Держа в своей руке шершавую крупную руку Натальи, Григорий вышел на паперть. Кто-то нахлобучил ему на голову фуражку. Пахнуло полынным теплым ветерком с юга. Из степи тянуло прохладой. Где-то за Доном синё вилась молния, находил дождь, а за белой оградой, сливаясь с гулом голосов, зазывно и нежно позванивали бубенцы на переступавших с ноги на ногу лошадях.
XXIII
Коршуновы приехали уже после того, как жениха с невестой увезли в церковь. Пантелей Прокофьевич до этого выходил за ворота, вглядывался вдоль улицы, но серая дорога, промереженная зарослями игольчатой колючки, была наголо вылизана безлюдьем. Он переводил взгляд за Дон. Там приметно желтел лес, вызревший махорчатый камыш устало гнулся над задонским озерцом, над осокой.
Предосенняя, тоскливая, синяя дрема, сливаясь с сумерками, обволакивала хутор, Дон, меловые отроги, задонские, в лиловой дымке тающие леса, степь. За поворотом на шляху у перекрестка тонко вырисовывалась остроугольная верхушка часовни.

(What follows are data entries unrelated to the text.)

(** The assessment says exactly what the evidence shows. For admissible
    requirements the evaluation never throws; it is "not_evaluated" exactly when
    the replay was not entered; otherwise "incomplete" exactly when the evidence is
    not conclusive (complete, exact, as many traces as expected) or lacks the count
    of some requirement; otherwise it lists exactly the requirements whose count is
    zero, and is "met" exactly when there are none, that is when every required
    action and pair was matched at least once. *)
Theorem acceptance_assessment number_text input r e :
  validateAcceptanceRequirements None input = Ok r ->
  exists a, evaluateAcceptance number_text input e = Ok a /\
  (as_status a = NotEvaluated <-> enteredReplay e = false) /\
  (as_status a = Incomplete <->
     enteredReplay e = true /\ (~ conclusive e \/ ~ all_counted r e)) /\
  (as_status a = Met <->
     enteredReplay e = true /\ conclusive e /\
     Forall (fun id => exists n, counted (actionCounts e) id n /\ n <> 0%N) (requiredActions r) /\
     Forall (fun p => exists n, counted (pairCounts e) (acceptancePairKey p) n /\ n <> 0%N) (requiredPairs r)) /\
  (as_status a = Unmet \/ as_status a = Met ->
     (forall id, id ∈ missingActions a <-> id ∈ requiredActions r /\ counted (actionCounts e) id 0) /\
     (forall p, p ∈ missingPairs a <-> p ∈ requiredPairs r /\ counted (pairCounts e) (acceptancePairKey p) 0)).
Proof.
  intros Hr. unfold evaluateAcceptance. rewrite Hr. cbn [mbind res_mbind mret res_mret]. eexists. split; [reflexivity|].
  rewrite <- (inconclusive_iff number_text), <- (conclusive_iff number_text).
  destruct (enteredReplay e); cbn [negb].
  2:{ split; [done|]. split; [split; [done|by intros [? _]]|]. split; [split; [done|by intros [? _]]|]. by intros [?|?]. }
  destruct (evidence_conclusive number_text e); cbn [negb].
  2:{ split; [done|]. split; [split; [intros _; split; [done|by left]|done]|].
      split; [split; [done|by intros (_ & ? & _)]|]. by intros [?|?]. }
  set (fa := fun id => count_in (actionCounts e) id). set (fp := fun p => count_in (pairCounts e) (acceptancePairKey p)).
  assert (all_counted r e <-> Forall (fun id => exists n, fa id = Some n) (requiredActions r) /\
    Forall (fun p => exists n, fp p = Some n) (requiredPairs r)) as Hall.
  { unfold all_counted, fa, fp. by setoid_rewrite counted_iff. }
  rewrite <- !existsb_undefined in Hall.
  match goal with |- context [if ?c then _ else _] =>
    change c with (existsb (fun x => negb (is_defined (fa x))) (requiredActions r) ||
                   existsb (fun x => negb (is_defined (fp x))) (requiredPairs r)) end.
  destruct (_ || _) eqn:Ex.
  { apply orb_true_iff in Ex. assert (~ all_counted r e) as Hno.
    { rewrite Hall. intros [E1 E2]. destruct Ex as [Ex|Ex]; congruence. }
    split; [done|]. split; [split; [intros _; split; [done|by right]|done]|]. split; [|by intros [?|?]].
    split; [done|]. intros (_ & _ & Ha & Hp). destruct Hno. split.
    - eapply Forall_impl; [exact Ha|]. intros id (n & Hn & _). by exists n.
    - eapply Forall_impl; [exact Hp|]. intros p (n & Hn & _). by exists n. }
  apply orb_false_iff in Ex. pose proof (proj2 Hall Ex) as Hc. destruct Ex as [Ca%existsb_undefined Cp%existsb_undefined].
  assert (forall {A} (f : A -> option N) l, Forall (fun x => exists n, f x = Some n) l ->
    List.filter (fun x => is_zero (f x)) l = [] <-> Forall (fun x => exists n, f x = Some n /\ n <> 0%N) l) as Hnil.
  { intros A f l Hl. rewrite Forall_forall in Hl. rewrite Forall_forall. split.
    - intros E x Hx. destruct (Hl x Hx) as [n Hn]. exists n. split; [done|]. intros ->.
      assert (x ∈ List.filter (fun x => is_zero (f x)) l) as Hin by (by apply zero_iff).
      rewrite E in Hin. by apply not_elem_of_nil in Hin.
    - intros H. destruct (List.filter _ l) as [|x k] eqn:E; [done|].
      assert (x ∈ List.filter (fun x => is_zero (f x)) l) as [Hx Hz]%zero_iff by (rewrite E; by left).
      destruct (H x Hx) as (n & Hn & ?). congruence. }
  set (ma := List.filter (fun x => is_zero (fa x)) (requiredActions r)).
  set (mp := List.filter (fun x => is_zero (fp x)) (requiredPairs r)).
  assert (Forall (fun id => exists n, counted (actionCounts e) id n /\ n <> 0%N) (requiredActions r) <-> ma = []) as Ha.
  { unfold ma. rewrite (Hnil _ fa _ Ca). apply Forall_iff. intros id. by setoid_rewrite <- counted_iff. }
  assert (Forall (fun p => exists n, counted (pairCounts e) (acceptancePairKey p) n /\ n <> 0%N) (requiredPairs r) <-> mp = []) as Hp.
  { unfold mp. rewrite (Hnil _ fp _ Cp). apply Forall_iff. intros p. by setoid_rewrite <- counted_iff. }
  rewrite Ha, Hp. change (List.filter _ (requiredActions r)) with ma. change (List.filter _ (requiredPairs r)) with mp.
  split; [by destruct ma, mp|]. split.
  { split; [by destruct ma, mp|]. by intros (_ & [?|?]). }
  split; [destruct ma, mp; cbn; (split; [done|]); by intros (_ & _ & ? & ?)|].
  intros _. cbn [missingActions missingPairs]. split; intros x.
  - rewrite <- counted_iff. apply (zero_iff fa).
  - rewrite <- counted_iff. apply (zero_iff fp).
Qed.
(* ===== verification/Transport.v ===== *)
(** * The line transport

    The framing of [src/src/transport.ts]: [validateProtocolLine] and the bytes of
    a sent line, the iterator [lineIterator] whose reads wait for lines, and
    [attachProtocolFraming], which cuts a stream of byte chunks into lines. The
    sockets, processes and TLS contexts around it are platform I/O and not
    modelled. *)

From S2P Require Import Prelude JsNumber Utf16 JsData JsText.

(** ** UTF-8 *)

Definition continuation (b : N) : bool := (0x80 <=? b)%N && (b <=? 0xbf)%N.
Definition between (lo hi b : N) : bool := (lo <=? b)%N && (b <=? hi)%N.

(** The fatal UTF-8 decoder of the Encoding standard: the code points, unless the
    bytes are malformed. *)
Fixpoint utf8_decode (bs : list N) : option (list N) :=
  match bs with
  | [] => Some []
  | b :: bs1 =>
      if (b <? 0x80)%N then cons b <$> utf8_decode bs1
      else match bs1 with
      | [] => None
      | c :: bs2 =>
          if between 0xc2 0xdf b then
            if continuation c then cons ((b - 0xc0) * 64 + (c - 0x80))%N <$> utf8_decode bs2 else None
          else match bs2 with
          | [] => None
          | d :: bs3 =>
              if between 0xe0 0xef b then
                if between (if (b =? 0xe0)%N then 0xa0 else 0x80) (if (b =? 0xed)%N then 0x9f else 0xbf) c &&
                   continuation d
                then cons ((b - 0xe0) * 4096 + (c - 0x80) * 64 + (d - 0x80))%N <$> utf8_decode bs3 else None
              else match bs3 with
              | [] => None
              | e :: bs4 =>
                  if between 0xf0 0xf4 b then
                    if between (if (b =? 0xf0)%N then 0x90 else 0x80) (if (b =? 0xf4)%N then 0x8f else 0xbf) c &&
                       continuation d && continuation e
                    then cons ((b - 0xf0) * 262144 + (c - 0x80) * 4096 + (d - 0x80) * 64 + (e - 0x80))%N
                           <$> utf8_decode bs4
                    else None
                  else None
              end
          end
      end
  end.

Definition strip_bom (bs : list N) : list N :=
  match bs with 0xef%N :: 0xbb%N :: 0xbf%N :: bs' => bs' | _ => bs end.

(** [new TextDecoder("utf-8", { fatal: true }).decode(bytes)] *)
Definition text_decode (bs : list N) : option ustring :=
  (fun cps => concat (map fromCodePoint cps)) <$> utf8_decode (strip_bom bs).

(** ** Sending *)

Definition MAX_PROTOCOL_LINE_BYTES : N := 65535.

Definition LF : N := 0x0a.
Definition CR : N := 0x0d.

Definition validateProtocolLine (line : ustring) : res exn unit :=
  if (length line =? 0)%nat then throw XError "protocol line must not be empty"
  else if bool_decide (LF ∈ line) then throw XError "protocol line contains an embedded newline"
  else
    let bytes := byteLength line in
    if (MAX_PROTOCOL_LINE_BYTES <? bytes)%N then
      Err (Exn XError ($"protocol line is " ++ dec_of_N bytes ++ $" UTF-8 bytes; maximum is " ++
                       dec_of_N MAX_PROTOCOL_LINE_BYTES))
    else Ok tt.

(** What [send] writes to the stream. *)
Definition send_bytes (line : ustring) : res exn (list N) :=
  _ ← validateProtocolLine line; mret (utf8_bytes (line ++ [LF])).

(** ** lineIterator *)

Inductive pulled := PLine (line : ustring) | PDone | PRejected (e : exn).

(** [waiters] and the keys of [settled] are the numbers of the calls of [pull]; a
    promise settles at most once. *)
Record sink := Sink {
  buffer : list ustring;
  waiters : list nat;
  closed : bool;
  failure : option exn;
  pulls : nat;
  settled : list (nat * pulled) }.

Definition new_sink : sink := Sink [] [] false None 0 [].

Definition emit (line : ustring) (s : sink) : sink :=
  match waiters s with
  | w :: ws => Sink (buffer s) ws (closed s) (failure s) (pulls s) (settled s ++ [(w, PLine line)])
  | [] => Sink (buffer s ++ [line]) [] (closed s) (failure s) (pulls s) (settled s)
  end.

Definition finish (s : sink) : sink :=
  if closed s then s
  else Sink (buffer s) [] true (failure s) (pulls s) (settled s ++ map (fun w => (w, PDone)) (waiters s)).

Definition fail_sink (e : exn) (s : sink) : sink :=
  if closed s then s
  else Sink [] [] true (Some e) (pulls s) (settled s ++ map (fun w => (w, PRejected e)) (waiters s)).

Definition pull (s : sink) : sink :=
  let id := pulls s in
  let settle (r : pulled) (rest : list ustring) :=
    Sink rest (waiters s) (closed s) (failure s) (S id) (settled s ++ [(id, r)]) in
  match failure s with
  | Some e => settle (PRejected e) (buffer s)
  | None =>
      match buffer s with
      | line :: rest => settle (PLine line) rest
      | [] =>
          if closed s then settle PDone []
          else Sink [] (waiters s ++ [id]) (closed s) (failure s) (S id) (settled s)
      end
  end.

(** ** attachProtocolFraming *)

Definition framingError (message : ustring) : exn := Exn XError ($"protocol framing error: " ++ message).

Definition ends_in_cr (bs : list N) : bool := bool_decide (last bs = Some CR).

(** The payload of a raw record: without the CR of a CRLF. *)
Definition payload_of (raw : list N) : list N := if ends_in_cr raw then removelast raw else raw.

Definition too_long (n : N) : exn :=
  framingError ($"protocol line is " ++ dec_of_N n ++ $" UTF-8 bytes; maximum is " ++ dec_of_N MAX_PROTOCOL_LINE_BYTES).

Definition bytes_length (bs : list N) : N := N.of_nat (length bs).

Definition decodePayload (raw : list N) : res exn ustring :=
  let payload := payload_of raw in
  if (MAX_PROTOCOL_LINE_BYTES <? bytes_length payload)%N then Err (too_long (bytes_length payload))
  else match text_decode payload with
       | Some line => Ok line
       | None => Err (framingError ($"protocol line is not valid UTF-8"))
       end.

(** The methods work on [pending]. *)
Definition framing := method (list N) exn.

Definition appendPrefix (part : list N) : framing unit :=
  pending ← this id;
  let total := bytes_length (pending ++ part) in
  let last_cr := match part with [] => ends_in_cr pending | _ => ends_in_cr part end in
  _ ← when ((MAX_PROTOCOL_LINE_BYTES + 1 <? total)%N || (MAX_PROTOCOL_LINE_BYTES <? total)%N && negb last_cr)
        (throws (framingError ($"protocol line exceeds " ++ dec_of_N MAX_PROTOCOL_LINE_BYTES ++ $" UTF-8 bytes")));
  modify (fun pending => pending ++ part).

(** The bytes before the first LF and those after it. *)
Fixpoint cut (bs : list N) : option (list N * list N) :=
  match bs with
  | [] => None
  | b :: bs' =>
      if (b =? LF)%N then Some ([], bs')
      else (fun p => (b :: p.1, p.2)) <$> cut bs'
  end.

(** One record that a LF completes. *)
Definition complete_record (part : list N) : framing ustring :=
  pending ← this id;
  let endsInCr := match part with [] => ends_in_cr pending | _ => ends_in_cr part end in
  let payloadLength := (bytes_length (pending ++ part) - (if endsInCr then 1 else 0))%N in
  _ ← when (MAX_PROTOCOL_LINE_BYTES <? payloadLength)%N (throws (too_long payloadLength));
  _ ← modify (fun pending => pending ++ part);
  raw ← this id;
  line ← (fun s => (decodePayload raw, s));
  _ ← modify (fun _ => []);
  mret line.

(** The loop over a chunk; each pass but the last consumes a LF. *)
Fixpoint records (fuel : nat) (bs : list N) (completed : list ustring) : framing (list ustring) :=
  match fuel with
  | O => throws (Exn XFuel [])
  | S fuel' =>
      match cut bs with
      | None => _ ← appendPrefix bs; mret completed
      | Some (part, rest) =>
          line ← complete_record part;
          match rest with
          | [] => mret (completed ++ [line])
          | _ => records fuel' rest (completed ++ [line])
          end
      end
  end.

Record stream := Stream { pending : list N; terminal : bool; fatal : bool; lines : sink }.

Definition new_stream : stream := Stream [] false false new_sink.

(** [stop]: the reader is failed and [onFatal] is scheduled. *)
Definition stop (e : exn) (p : list N) (s : stream) : stream := Stream p true true (fail_sink e (lines s)).

Definition onData (bytes : list N) (s : stream) : stream :=
  if terminal s then s
  else match records (S (length bytes)) bytes [] (pending s) with
       | (Ok completed, p) => Stream p false (fatal s) (foldl (fun k line => emit line k) (lines s) completed)
       | (Err e, p) => stop e p s
       end.

Definition onEnd (s : stream) : stream :=
  if terminal s then s
  else match pending s with
       | [] => Stream [] true (fatal s) (finish (lines s))
       | p => stop (framingError ($"protocol line is not terminated by LF before EOF")) p s
       end.

(** Also [onStreamError]. *)
Definition onClose (s : stream) : stream :=
  if terminal s then s else Stream [] true (fatal s) (finish (lines s)).

(** The events of a stream, and the reads of its owner. A chunk that is a string
    stands for its UTF-8 bytes. *)
Inductive chunk := Bytes (l : list N) | Text (s : ustring).

Definition chunk_bytes (c : chunk) : list N := match c with Bytes l => l | Text s => utf8_bytes s end.

Inductive stream_event := OnData (c : chunk) | OnEnd | OnClose | Pull.

Definition stream_step (s : stream) (e : stream_event) : stream :=
  match e with
  | OnData c => onData (chunk_bytes c) s
  | OnEnd => onEnd s
  | OnClose => onClose s
  | Pull => Stream (pending s) (terminal s) (fatal s) (pull (lines s))
  end.

Definition stream_run (es : list stream_event) : stream := foldl stream_step new_stream es.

До слуха Пантелея Прокофьевича доплыл чуть слышный строчащий перестук колес и собачий брех. С площади на улицу вырвались две брички. На передней, покачиваясь в люльке, сидели рядом Мирон Григорьевич с Лукиничной, против них — дед Гришака в свежем мундире с георгиями и медалями. Правил Митька, небрежно сидя на козлах, не показывая озверевшим от скачки сытым вороным лошадям подоткнутого под сиденье кнута. На второй Михей, падая назад, передергивал вожжами, силился перевести скакавших лошадей на рысь. Остренькое безбровое лицо Михея крылось фиолетовым румянцем, из-под треснувшего пополам козырька обильно сыпался пот.
Пантелей Прокофьевич распахнул ворота, и брички одна за другой въехали на баз.
С крыльца гусыней поплыла Ильинична, обметая подолом ошлепки навозной грязи, занесенной на порожки.
— Милости просим, дорогие сваточки! Сделайте честь нашему бедному куреню! — и она гнула дородный стан.
Пантелей Прокофьевич, кособоча голову, широко разводил руками:
— Покорнейше просим, сваточки! Проходите. — Он крикнул, чтоб отпрягли лошадей, и пошел к свату.
Мирон Григорьевич тер ладонью шаровары, счищая пыль. Поздоровавшись, пошли к крыльцу. Дед Гришака, растрясенный небывалой ездой, приотстал.
— Проходите, сваточек, проходите! — упрашивала Ильинична.
— Ничего, благодарствуем… пройдем.
— Заждались вас, проходите. Зараз веник дам, свату мундир почистить. Пыль ноне, ажник дыхнуть нечем.
— Так точно, сушь… Оттого и пыль. Не беспокойтесь, сваха, я вот толечко… — Дед Гришака, кланяясь недогадливой свахе, задом подвигался к сараю и скрылся за крашеным боком веялки.
— Привязалась к старику, дуреха! — накинулся Пантелей Прокофьевич, встречая Ильиничну у крыльца. — Он по своей стариковской надобности, а она… тьфу, господи, да и глупая!..
— Я-то почем знала? — смутилась Ильинична.
— Должна разуметь. Ну, нечего там. Иди, проводи сваху.
За накрытыми столами нетрезвый гуд подвыпивших гостей. Сватов усадили в горнице за стол. Вскоре приехали из церкви молодые. Пантелей Прокофьевич, наливая из четверти, прослезился.
— Ну, сваточки, за наших детей. Чтоб оно все по-хорошему, как мы сходились… и чтоб они в счастье и здравии свою жизнь проживали…
Деду Гришаке налили пузатую рюмку и вылили половину в рот, залохматевший прозеленью бороды, половину за стоячий воротник мундира. Пили чокаясь. Просто пили. Гомон ярмарочный. Сидевший на самом краю стола дальний родственник Коршуновых, старый атаманец Никифор Коловейдин, поднимая раскляченную руку, ревел:
— Горька!
— Го-о-рь-ко-а!.. — подхватывали за столом.
— Ох, горька!.. — отзывалась битком набитая кухня.
Хмурясь, Григорий целовал пресные губы жены, водил по сторонам затравленным взглядом.
Красные лица. Мутные во хмелю, похабные взгляды и улыбки. Рты, смачно жующие, роняющие на расшитые скатерти пьяную слюну. Гульба — одним словом.